If a line holds the word "arithmetic", copy it from the entries.

## [Data records]
--------------------------------

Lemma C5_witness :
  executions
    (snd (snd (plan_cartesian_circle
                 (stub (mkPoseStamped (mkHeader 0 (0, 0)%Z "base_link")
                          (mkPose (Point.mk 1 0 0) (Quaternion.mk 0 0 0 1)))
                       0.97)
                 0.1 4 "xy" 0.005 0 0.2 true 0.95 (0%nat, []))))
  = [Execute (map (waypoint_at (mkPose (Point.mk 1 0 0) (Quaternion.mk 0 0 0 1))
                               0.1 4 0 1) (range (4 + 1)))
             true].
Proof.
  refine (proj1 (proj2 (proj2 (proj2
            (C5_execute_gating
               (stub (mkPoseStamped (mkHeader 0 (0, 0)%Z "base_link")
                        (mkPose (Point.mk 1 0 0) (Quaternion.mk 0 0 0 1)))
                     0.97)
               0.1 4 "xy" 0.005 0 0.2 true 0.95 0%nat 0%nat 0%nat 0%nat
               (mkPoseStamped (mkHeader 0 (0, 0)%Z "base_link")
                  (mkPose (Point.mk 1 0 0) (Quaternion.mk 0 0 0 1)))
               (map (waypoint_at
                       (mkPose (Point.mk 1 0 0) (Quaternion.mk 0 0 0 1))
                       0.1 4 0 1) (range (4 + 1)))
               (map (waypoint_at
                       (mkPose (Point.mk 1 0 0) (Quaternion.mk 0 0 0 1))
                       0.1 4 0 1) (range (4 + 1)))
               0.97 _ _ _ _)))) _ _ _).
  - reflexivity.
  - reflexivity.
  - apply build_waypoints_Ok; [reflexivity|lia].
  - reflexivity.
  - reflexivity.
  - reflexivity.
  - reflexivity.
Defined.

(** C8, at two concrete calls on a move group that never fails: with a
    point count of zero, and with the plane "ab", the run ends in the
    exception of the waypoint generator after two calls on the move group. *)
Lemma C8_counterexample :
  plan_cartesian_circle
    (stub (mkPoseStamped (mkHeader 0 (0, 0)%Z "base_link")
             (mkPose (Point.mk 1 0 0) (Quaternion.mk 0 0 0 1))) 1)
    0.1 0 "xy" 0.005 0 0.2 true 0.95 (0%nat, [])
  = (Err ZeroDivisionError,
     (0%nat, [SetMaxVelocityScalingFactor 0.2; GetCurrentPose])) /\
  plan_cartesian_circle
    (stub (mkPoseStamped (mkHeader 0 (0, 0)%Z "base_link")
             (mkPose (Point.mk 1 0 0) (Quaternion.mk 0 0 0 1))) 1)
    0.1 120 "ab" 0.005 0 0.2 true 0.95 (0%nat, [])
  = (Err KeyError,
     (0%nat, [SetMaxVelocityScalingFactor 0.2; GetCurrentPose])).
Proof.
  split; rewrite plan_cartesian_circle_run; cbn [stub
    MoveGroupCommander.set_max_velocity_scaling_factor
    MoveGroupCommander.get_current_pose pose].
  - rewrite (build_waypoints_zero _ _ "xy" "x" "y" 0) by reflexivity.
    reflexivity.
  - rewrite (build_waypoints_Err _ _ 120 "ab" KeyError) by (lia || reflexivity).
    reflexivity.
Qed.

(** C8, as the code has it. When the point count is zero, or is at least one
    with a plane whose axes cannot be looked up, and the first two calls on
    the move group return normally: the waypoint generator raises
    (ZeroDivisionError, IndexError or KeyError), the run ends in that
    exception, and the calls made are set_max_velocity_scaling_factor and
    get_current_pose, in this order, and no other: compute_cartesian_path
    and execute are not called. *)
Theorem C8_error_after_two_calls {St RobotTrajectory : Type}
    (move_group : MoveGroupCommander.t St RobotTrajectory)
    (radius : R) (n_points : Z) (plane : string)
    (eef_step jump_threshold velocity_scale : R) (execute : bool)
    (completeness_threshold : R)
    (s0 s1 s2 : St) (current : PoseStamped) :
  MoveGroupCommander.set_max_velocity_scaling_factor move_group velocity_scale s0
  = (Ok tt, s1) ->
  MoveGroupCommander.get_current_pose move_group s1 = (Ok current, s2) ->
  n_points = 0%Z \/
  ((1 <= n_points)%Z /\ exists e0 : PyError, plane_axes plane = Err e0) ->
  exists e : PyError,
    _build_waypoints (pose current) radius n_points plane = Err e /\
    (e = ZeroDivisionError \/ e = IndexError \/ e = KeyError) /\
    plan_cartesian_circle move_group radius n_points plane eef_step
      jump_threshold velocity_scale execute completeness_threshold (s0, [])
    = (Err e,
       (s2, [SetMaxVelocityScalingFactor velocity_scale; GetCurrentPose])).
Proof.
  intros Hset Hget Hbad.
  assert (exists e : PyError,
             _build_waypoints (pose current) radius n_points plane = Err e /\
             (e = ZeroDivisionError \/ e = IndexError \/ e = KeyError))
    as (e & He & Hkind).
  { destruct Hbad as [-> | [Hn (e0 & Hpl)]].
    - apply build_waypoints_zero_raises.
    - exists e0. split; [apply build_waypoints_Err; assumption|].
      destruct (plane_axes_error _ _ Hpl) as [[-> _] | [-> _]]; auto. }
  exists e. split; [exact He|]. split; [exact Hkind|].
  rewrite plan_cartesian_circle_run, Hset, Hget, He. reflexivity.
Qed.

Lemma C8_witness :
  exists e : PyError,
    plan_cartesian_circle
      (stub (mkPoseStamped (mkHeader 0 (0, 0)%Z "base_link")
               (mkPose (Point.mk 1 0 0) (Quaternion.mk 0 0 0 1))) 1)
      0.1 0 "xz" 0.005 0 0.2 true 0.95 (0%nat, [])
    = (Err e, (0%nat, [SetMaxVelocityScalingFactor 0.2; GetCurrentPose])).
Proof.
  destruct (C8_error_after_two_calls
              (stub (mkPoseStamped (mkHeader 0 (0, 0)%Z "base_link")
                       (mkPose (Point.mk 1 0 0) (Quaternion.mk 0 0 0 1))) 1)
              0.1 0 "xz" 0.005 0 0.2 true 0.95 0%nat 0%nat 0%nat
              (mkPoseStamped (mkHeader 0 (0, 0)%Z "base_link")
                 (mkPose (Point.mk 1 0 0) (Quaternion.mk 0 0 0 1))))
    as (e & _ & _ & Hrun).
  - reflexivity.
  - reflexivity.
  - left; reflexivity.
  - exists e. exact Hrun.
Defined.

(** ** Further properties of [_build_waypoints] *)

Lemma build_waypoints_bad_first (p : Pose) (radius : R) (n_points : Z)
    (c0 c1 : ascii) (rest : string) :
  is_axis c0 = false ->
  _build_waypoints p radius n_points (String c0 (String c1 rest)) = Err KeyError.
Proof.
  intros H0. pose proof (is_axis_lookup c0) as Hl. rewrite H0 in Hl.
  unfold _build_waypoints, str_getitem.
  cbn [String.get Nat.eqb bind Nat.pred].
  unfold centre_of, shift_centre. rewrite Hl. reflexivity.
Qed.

--------------------------------

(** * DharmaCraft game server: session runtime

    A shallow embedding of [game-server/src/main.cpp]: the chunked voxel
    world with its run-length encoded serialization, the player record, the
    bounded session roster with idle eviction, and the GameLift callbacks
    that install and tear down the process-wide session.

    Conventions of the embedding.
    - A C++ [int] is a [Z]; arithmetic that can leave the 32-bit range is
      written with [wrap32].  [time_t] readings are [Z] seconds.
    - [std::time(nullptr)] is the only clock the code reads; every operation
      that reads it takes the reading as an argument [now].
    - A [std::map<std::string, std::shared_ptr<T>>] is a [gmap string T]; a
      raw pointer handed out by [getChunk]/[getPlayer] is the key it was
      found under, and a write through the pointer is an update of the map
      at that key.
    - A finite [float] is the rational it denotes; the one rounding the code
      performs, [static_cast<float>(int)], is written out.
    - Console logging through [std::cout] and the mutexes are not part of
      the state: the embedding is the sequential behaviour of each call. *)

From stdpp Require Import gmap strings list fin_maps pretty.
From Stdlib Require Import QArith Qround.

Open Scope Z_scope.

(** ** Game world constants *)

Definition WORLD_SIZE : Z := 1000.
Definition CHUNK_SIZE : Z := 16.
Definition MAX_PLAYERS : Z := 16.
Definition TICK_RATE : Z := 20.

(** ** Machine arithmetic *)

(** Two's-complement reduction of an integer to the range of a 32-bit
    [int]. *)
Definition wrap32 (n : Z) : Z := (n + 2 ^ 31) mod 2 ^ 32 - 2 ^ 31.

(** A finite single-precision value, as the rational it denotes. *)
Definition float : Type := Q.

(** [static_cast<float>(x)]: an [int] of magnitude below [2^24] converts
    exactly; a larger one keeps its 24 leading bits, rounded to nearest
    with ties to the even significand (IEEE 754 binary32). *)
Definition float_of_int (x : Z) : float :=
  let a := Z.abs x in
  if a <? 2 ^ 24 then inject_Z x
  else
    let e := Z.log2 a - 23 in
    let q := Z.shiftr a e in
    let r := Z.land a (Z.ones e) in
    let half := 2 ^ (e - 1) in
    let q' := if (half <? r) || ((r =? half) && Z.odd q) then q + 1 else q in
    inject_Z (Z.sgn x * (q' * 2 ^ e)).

--------------------------------

## [Exercise output]
    - A C++ [int] is a [Z]; arithmetic that can leave the 32-bit range is
(** ** Machine arithmetic *)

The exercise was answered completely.